2.     Does it make a difference if the transfer is in the back chain of title as opposed to being in the subject of the transfer being insured? 

The answer is, legally, “no” (unless adverse possession applies) but practically, “yes,” in some cases.  For example, if a conveyance by a trustee for a trust occurs in the back chain of title, a title insurer and, therefore, title examiner should not be concerned about authority of the trustee to execute the conveyance unless the title records disclose a reason to question the trustee’s authority.  It is reasonable to assume that such prior transactions would have been challenged already if inappropriate. 

However, if the conveyance is the transaction to be insured, obviously, existence of the trust and authority of the trustee are critical since there is no transfer more obviously open to scrutiny than this one.  That would make examination of the trust document important.  Often, this document is not recorded.

3. How is title to be conveyed in favor of a trust? 

(a)     General Rule

Unless one of the exceptions below applies, the conveyance should be to a grantee as follows: “A (an individual or corporation, partnership, LLC or other established legal entity), trustee for (B, beneficiary) or (the XYZ trust).  “This is appropriate because A is either a person or a recognized legal entity. 

The conveyance should not be to, for example, “The ABC Family Trust.”  This is because of a persuasive argument that, in most cases (see exceptions below), a trust is not a legal entity.  Therefore, the argument continues, the conveyance might be void for want of an existent grantee.  In a deed, there must be a grantee capable of holding title.  See 117 N.C. 394, 23 S.E. 428. 

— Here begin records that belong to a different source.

(** * vscode-opa: the OPA bridge of [src/opa.ts]

    A shallow embedding of the version resolver, the process invoker and the
    reference formatter of [src/opa.ts], with the JavaScript built-ins they
    call, followed by the properties of each of them.

    Strings are [String.string]: one [ascii] per UTF-16 code unit, so the
    development covers the strings whose code units are below 256.  Code-unit
    order on those is the order of [String.compare]. *)

From Stdlib Require Import ZArith QArith List Bool Ascii String DecimalString Lia.
From Stdlib Require DecimalPos.
Import ListNotations.

Open Scope string_scope.
Open Scope Z_scope.

(** ** JavaScript built-ins used by [opa.ts] *)

Module JS.

(** *** Strings *)

(** [StrWhiteSpaceChar] (white space and line terminators) below U+0100:
    TAB, LF, VT, FF, CR, SP and NBSP. *)
Definition isWhiteSpace (c : ascii) : bool :=
  let n := nat_of_ascii c in
  ((9 <=? n)%nat && (n <=? 13)%nat) || (n =? 32)%nat || (n =? 160)%nat.

Fixpoint trimStart (s : string) : string :=
  match s with
  | String c rest => if isWhiteSpace c then trimStart rest else s
  | EmptyString => EmptyString
  end.

(** [trimEnd] drops trailing white space: a character is kept when something
    that is kept follows it, or when it is no white space itself. *)
Fixpoint trimEnd (s : string) : string :=
  match s with
  | String c rest =>
      match trimEnd rest with
      | EmptyString => if isWhiteSpace c then EmptyString else String c EmptyString
      | kept => String c kept
      end
  | EmptyString => EmptyString
  end.

(** [String.prototype.trim]. *)
Definition trim (s : string) : string := trimEnd (trimStart s).

(** [s.substring(n)]: [s] without its first [n] code units. *)
Fixpoint drop (n : nat) (s : string) : string :=
  match n, s with
  | S k, String _ rest => drop k rest
  | _, _ => s
  end.

(** The scan of [String.prototype.split] for a non-empty separator: [piece]
    is the text since the last match, [skip] counts the code units of a match
    that are still to be stepped over. *)
Fixpoint split_from (sep : string) (skip : nat) (piece : string) (s : string)
  : list string :=
  match s with
  | EmptyString => [piece]
  | String c rest =>
      match skip with
      | S k => split_from sep k piece rest
      | O =>
          if prefix sep s
          then piece :: split_from sep (String.length sep - 1) EmptyString rest
          else split_from sep 0 (piece ++ String c EmptyString) rest
      end
  end.

(** [s.split(sep)]: every piece between two matches of [sep]; an empty
    separator cuts between all code units. *)
Definition split_all (sep s : string) : list string :=
  match sep with
  | EmptyString => map (fun c => String c EmptyString) (list_ascii_of_string s)
  | _ => split_from sep 0 EmptyString s
  end.

(** [s.split(sep, limit)]: the pieces are those of [s.split(sep)], and the
    array is cut after [limit] of them; the text after the last kept piece is
    dropped, not appended to it. *)
Definition split (sep : string) (limit : nat) (s : string) : list string :=
  firstn limit (split_all sep s).

(** *** Numbers *)

(** An IEEE 754 binary64 value, up to the sign of zero, which no operation of
    [opa.ts] observes.  [Finite q] carries the exact value in lowest terms. *)
Inductive number : Type :=
| NaN
| Infinity (negative : bool)
| Finite (q : Q).

Definition pow2 (k : Z) : Z := 2 ^ k.

(** Round the positive rational [n / d] to the nearest binary64 value, ties
    to even: [k] is the exponent of the unit in the last place, at least that
    of the subnormals. *)
Definition round_binary64 (n d : Z) : number :=
  let e0 := Z.log2 n - Z.log2 d in
  let below := if 0 <=? e0 then n <? d * pow2 e0 else n * pow2 (- e0) <? d in
  let e := if below then e0 - 1 else e0 in
  let k := Z.max (e - 52) (-1074) in
  let num := if 0 <=? k then n else n * pow2 (- k) in
  let den := if 0 <=? k then d * pow2 k else d in
  let m := num / den in
  let r := num mod den in
  let m' := if 2 * r <? den then m
            else if den <? 2 * r then m + 1
            else if Z.even m then m else m + 1 in
  if (0 <=? k) && (pow2 1024 <=? m' * pow2 k)
  then Infinity false
  else Finite (Qred (if 0 <=? k then (m' * pow2 k) # 1
                     else m' # Z.to_pos (pow2 (- k)))).

(** The binary64 value nearest to [sign * m * 10 ^ e]. *)
Definition of_decimal (negative : bool) (m e : Z) : number :=
  if m =? 0 then Finite 0
  else
    match (if 0 <=? e then round_binary64 (m * 10 ^ e) 1
           else round_binary64 m (10 ^ (- e))) with
    | Finite q => Finite (if negative then Qopp q else q)
    | Infinity _ => Infinity negative
    | NaN => NaN
    end.
(** * images-proxy: wallpaper catalogue pagination and image proxy

    A shallow embedding of the TypeScript sources

      - [src/lib/wallpaper-utils.ts]: the catalogue cache, the pagination,
        the list of sources and the Bing feed;
      - [src/api/v1/index.ts]: the API routes, and the proxy URL helpers
        and statistics of [lib/proxy-utils];
      - the image-proxy route with base path [/api/findaphoto].

    Conventions of the embedding.

    - A JavaScript string is a sequence of UTF-16 code units.  The model
      uses [string], that is sequences of code units below 256 (the
      Latin-1 range); [toLowerCase], white space and line terminators are
      the ECMAScript ones restricted to that range.
    - A JavaScript [number] that the code only ever uses as an integer
      (array lengths, page numbers and sizes, counters, millisecond
      clocks) is a [Z].  Doubles are exact on integers of magnitude below
      2^53; beyond that range, where a double rounds or overflows, the
      model keeps the exact integer.  [NaN] and the infinities are
      modelled where a division or a failed [parseInt] produces them.
    - A JSON body has the TypeScript type the source casts it to.
    - Module-level [let] variables become fields of an explicit store that
      every function threads; [try]/[catch] is the handler of an error
      monad; [await fetch(..)] reads the outcome of the request from an
      explicit description of what the network answers.
    - [new URL(..)] is the runtime's parser and stays a parameter of the
      functions that call it.
    - [console.error] only writes to the log and is left out. *)

From Stdlib Require Import ZArith QArith List String Ascii Bool Lia.
From Stdlib Require Import Sorting.Sorted Sorting.Permutation.
From Stdlib Require Import Structures.OrdersEx Numbers.DecimalString.
Import ListNotations.

Open Scope string_scope.
Open Scope Z_scope.

(* ===================================================================== *)
(** * The JavaScript runtime operations the sources use *)
(* ===================================================================== *)

Module JS.

(** ** Numbers *)

(** The values a [number] takes in the arithmetic of the sources. *)
Inductive number : Type :=
| Num (z : Z)
| NaN
| Infinity
| NegInfinity.

Definition isNaN (n : number) : bool :=
  match n with NaN => true | _ => false end.

(** [a < b] on numbers: every comparison with [NaN] is false. *)
Definition lt (a b : number) : bool :=
  match a, b with
  | NaN, _ | _, NaN => false
  | Num x, Num y => x <? y
  | NegInfinity, NegInfinity => false
  | NegInfinity, _ => true
  | _, NegInfinity => false
  | Infinity, _ => false
  | Num _, Infinity => true
  end.

Definition sub (a b : number) : number :=
  match a, b with
  | NaN, _ | _, NaN => NaN
  | Num x, Num y => Num (x - y)
  | Infinity, Infinity | NegInfinity, NegInfinity => NaN
  | Infinity, _ | _, NegInfinity => Infinity
  | NegInfinity, _ | _, Infinity => NegInfinity
  end.

Definition add (a b : number) : number :=
  match a, b with
  | NaN, _ | _, NaN => NaN
  | Num x, Num y => Num (x + y)
  | Infinity, NegInfinity | NegInfinity, Infinity => NaN
  | Infinity, _ | _, Infinity => Infinity
  | NegInfinity, _ | _, NegInfinity => NegInfinity
  end.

In Florida, our colleagues have pondered the problem of a conveyance to a trust not falling within an exception.  Concern over validity of the conveyance is real.  However, they propose a theory of validity, which goes something like this.  (1) If the trust agreement says that title taken in the name of the trust is held by the trustee(s), the transfer is valid because the trustees hold title.  (2) What if the trust agreement does not do this?  The argument is that, a court will try hard not to invalidate a conveyance and if it is obvious which trust was to receive the benefit of the conveyance, the conveyance will be deemed valid under various, and in some cases, implied theories, with the trustee actually being the title holder.  

Obviously, portions of this theory, especially (2), are a “stretch.”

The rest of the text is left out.